A security contractor with a gun and three convictions for assault and battery was allowed on an elevator with President Obama during a Sept. 16 trip to Atlanta, violating Secret Service protocols, according to three people familiar with the incident.
President Obama was not told about the lapse in his security, according to sources. The Secret Service director, Julia Pierson, asked a top agency manager to look into the matter but did not refer it to an investigative unit that was created to review violations of protocol and standards, according to two people familiar with the handling of the case who spoke on the condition of anonymity.
The incident, which took place when President Obama visited the Centers for Disease Control and Prevention to discuss the U.S. response to the Ebola crisis, rattled Secret Service agents assigned to the president’s protective detail. But despite recent breaches in White House security there have not been adequit measures put in place to ensure the presidents safety.
The private contractor who's name has not been disclosed, first aroused the agents’ concerns when he acted oddly and did not comply with their orders to stop using a cellphone camera to record the president in the elevator, according to the people familiar with the incident.

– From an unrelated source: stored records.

(* ===== verification/FreeListSpec.v ===== *)
(** * Free lists are queues

    [chain]: a list that is being built; [iter_at]: a closed list that is being taken from.
    The theorem is about sequences of calls of a builder and an iterator, and of writes of
    the client to memory that is its own. *)

From stdpp Require Import base list numbers gmap.
From Stdlib Require Import ZArith Lia.
From S2P Require Import Prelude CInt FreeList RbTree RbRun.
Local Open Scope Z_scope.

Module FreeListSpec.
Import CInt Entropy RbTree(M, M_ret, M_bind, lift) RbRun(wp, wp_ret, wp_bind, wp_mono, wp_lift, wp_assert, wp_run) FreeList.
#[local] Existing Instances RbTree.M_ret RbTree.M_bind.

(** ** Lists of lists *)

Lemma concat_alter_snoc (ls : list (list Z)) i l p : ls !! i = Some l →
  concat (alter (λ l, l ++ [p]) i ls) ≡ₚ p :: concat ls.
Proof.
  revert i. induction ls as [|l' ls IH]; intros [|i] H; [done..| |]; cbn in *.
  - by rewrite Permutation_middle, <- (assoc_L (++)).
  - rewrite (IH i) by done. by rewrite Permutation_middle.
Qed.

Lemma concat_insert_nil (ls : list (list Z)) i l : ls !! i = Some l →
  l ++ concat (<[i := []]> ls) ≡ₚ concat ls.
Proof.
  revert i. induction ls as [|l' ls IH]; intros [|i] H; [done..| |]; cbn in *.
  - by injection H as ->.
  - rewrite <- (IH i) by done. by rewrite !(assoc_L (++)), (Permutation_app_comm l l').
Qed.

Lemma concat_elem (ls : list (list Z)) i l p : ls !! i = Some l → p ∈ l → p ∈ concat ls.
Proof.
  intros Hi Hp. rewrite <- (concat_insert_nil ls i l Hi). set_solver.
Qed.

Lemma concat_apart (ls : list (list Z)) i j l l' p : NoDup (concat ls) →
  ls !! i = Some l → ls !! j = Some l' → i ≠ j → p ∈ l → p ∉ l'.
Proof.
  intros Hnd Hi Hj Hij Hp Hp'. rewrite <- (concat_insert_nil ls i l Hi) in Hnd.
  apply NoDup_app in Hnd as (_&Hnd&_). apply (Hnd p Hp).
  apply (concat_elem _ j l'); [|done]. by rewrite list_lookup_insert_ne.
Qed.

Section Spec.
Context (mit : mitigations) (domesticate : Z → Z) (RANDOM : bool) (key : FreeListKey).
(** The objects, the address of the builder, and the mapped words. *)
Context (obj : Z → Prop) (hd : Z) (words : gset Z).

Abbreviation LENGTH := (LENGTH RANDOM).
Definition head (i : nat) : Z := hd + 8 * Z.of_nat i.

(** Objects have two words of their own, apart from the heads. *)
Record objects_ok : Prop := {
  ok_null : ¬ obj 0;
  ok_apart : ∀ p q, obj p → obj q → p ≠ q + 8;
  ok_head : ∀ i p, (i < LENGTH)%nat → obj p → head i ≠ p ∧ head i ≠ p + 8;
  ok_mapped : ∀ p, obj p → p ∈ words ∧ p + 8 ∈ words;
  ok_mapped_head : ∀ i, (i < LENGTH)%nat → head i ∈ words;
  ok_tame : ∀ p, p = 0 ∨ obj p → domesticate p = p;
}.
Context (HO : objects_ok).

(** The places of links. *)
Definition link (a : Z) : Prop := obj a ∨ ∃ i, (i < LENGTH)%nat ∧ a = head i.

Lemma link_head i : (i < LENGTH)%nat → link (head i).
Proof. right. by exists i. Qed.

Lemma link_ne a p : link a → obj p → a ≠ p + 8.
Proof. intros [Ha|(i&Hi&->)] Hp; [by apply (ok_apart HO)|by apply (ok_head HO)]. Qed.

Lemma link_mapped a : link a → a ∈ words.
Proof. intros [Ha|(i&Hi&->)]; [by apply (ok_mapped HO)|by apply (ok_mapped_head HO)]. Qed.

Lemma obj_ne0 p : obj p → p ≠ 0.
Proof. intros Hp ->. by apply (ok_null HO). Qed.

Abbreviation code := (λ n : Z, code_next mit 0 n key).
Abbreviation signed := (λ a n : Z, signed_prev a n key).

Lemma code_invol a b n : code_next mit a (code_next mit b n key) key = n.
Proof.
  unfold code_next. destruct (freelist_forward_edge mit); [|done].
  by rewrite Z.lxor_assoc, Z.lxor_nilpotent, Z.lxor_0_r.
Qed.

When the elevator opened, President Obama left with most of his Secret Service detail. Some agents stayed behind to question the man and then used a national database check that turned up his criminal history.
There were some heated moments Tuesday when Secret Service Director Julia Pierson testified before the House Oversight and Government Reform Committee about two security breaches at the White House, one in 2011 and one less than two weeks ago.
When a supervisor from the firm providing security at the CDC approached and discovered the agents’ concerns, the contractor was fired on the spot. Then the contractor agreed to turn over his gun, surprising agents, who had not realized that he was armed during his encounter with the president.
Extensive screening was designed to keep people with weapons or criminal backgrounds away from the president. But it appears that this man, possessing a gun, came within inches of the president after undergoing no such screening.
Rep. Jason Chaffetz (R-Utah), who heads a House subcommittee that oversees the Secret Service, first heard of the breakdown from a whistleblower. The details of the case were then confirmed by other people familiar with the agency’s review.
“You have a convicted felon within arm’s reach of the president, and they never did a background check,” Chaffetz said. “Words aren’t strong enough for the outrage I feel for the safety of the president and his family. “
Chaffetz added: “His life was in danger. This country would be a different world today if he had pulled out his gun.”
A Secret Service official, speaking on behalf of the agency, said an investigation of the incident is ongoing. The official spoke on the condition of anonymity, citing the pending review.
A White House spokesman declined to comment on the incident or say when, or if, the president had been informed of it as of this publishing.
In response to a question at a combative House hearing Tuesday, Pierson said she briefs the president “100 percent of the time” when his personal security has been breached. However, she said that had happened only one time this year: when Omar Gonzalez jumped over the White House fence Sept. 19 and was able to burst into what is allegedly the most secure mansion in the country.
The revelation of the lapse in Atlanta is the latest in a string of embarrassments for the Secret Service.
Pierson drew criticism Tuesday from lawmakers in both parties during the hearing on her agency’s security lapses. The session focused on the Secret Service’s fumbled responses to the recent White House fence jumper and a 2011 shooting attack at the residence.
The fence breach came three days after Obama’s trip to Atlanta.
The elevator incident exposed a breakdown in Secret Service protocols designed to keep the president safe from strangers when he travels to events outside the White House.
Under a security measure called the Arm’s Reach Program, Secret Service advance staffers run potential event staff members, contractors, hotel employees, invited guests and volunteers through several databases, including a national criminal information registry, and records kept by the CIA, the National Security Agency and the Defense Department, among others. Anyone who is found to have a criminal history, mental illness or other indications of risk is barred from entry.
Local police and federal officers are not checked in the same way under the Arm’s Reach Program, with the Secret Service presuming that they meet the safety standards because of their employment in law enforcement. But private security contractors would typically be checked, said two former agents who worked on advance planning for presidential trips.
For nearly every trip the president takes, at least one person is barred from attending or participating in an event because of problems discovered in his or her background, the two former agents said. Most recently, a local political campaign volunteer who was offering to help drive staffers to and from events during a visit had faced an assault charge in the past.
As part of the Secret Service’s review of the elevator incident, Pierson directed a supervising agent on the president’s protective detail to stay in Atlanta to examine the breakdown.
That decision aroused suspicion on Capitol Hill. Chaffetz said he believes that Pierson was most likely trying to keep another security gaffe quiet at a time when her agency and her leadership are under fire.
Former and current agents say Secret Service leaders prefer this kind of informal internal review for assessing potentially embarrassing mistakes. They say such reviews rarely lead to broad reforms or consequences.
These agents also say it is problematic for a presidential protective detail supervisor to review how his team performed because they are less likely to conduct a fair and impartial analysis.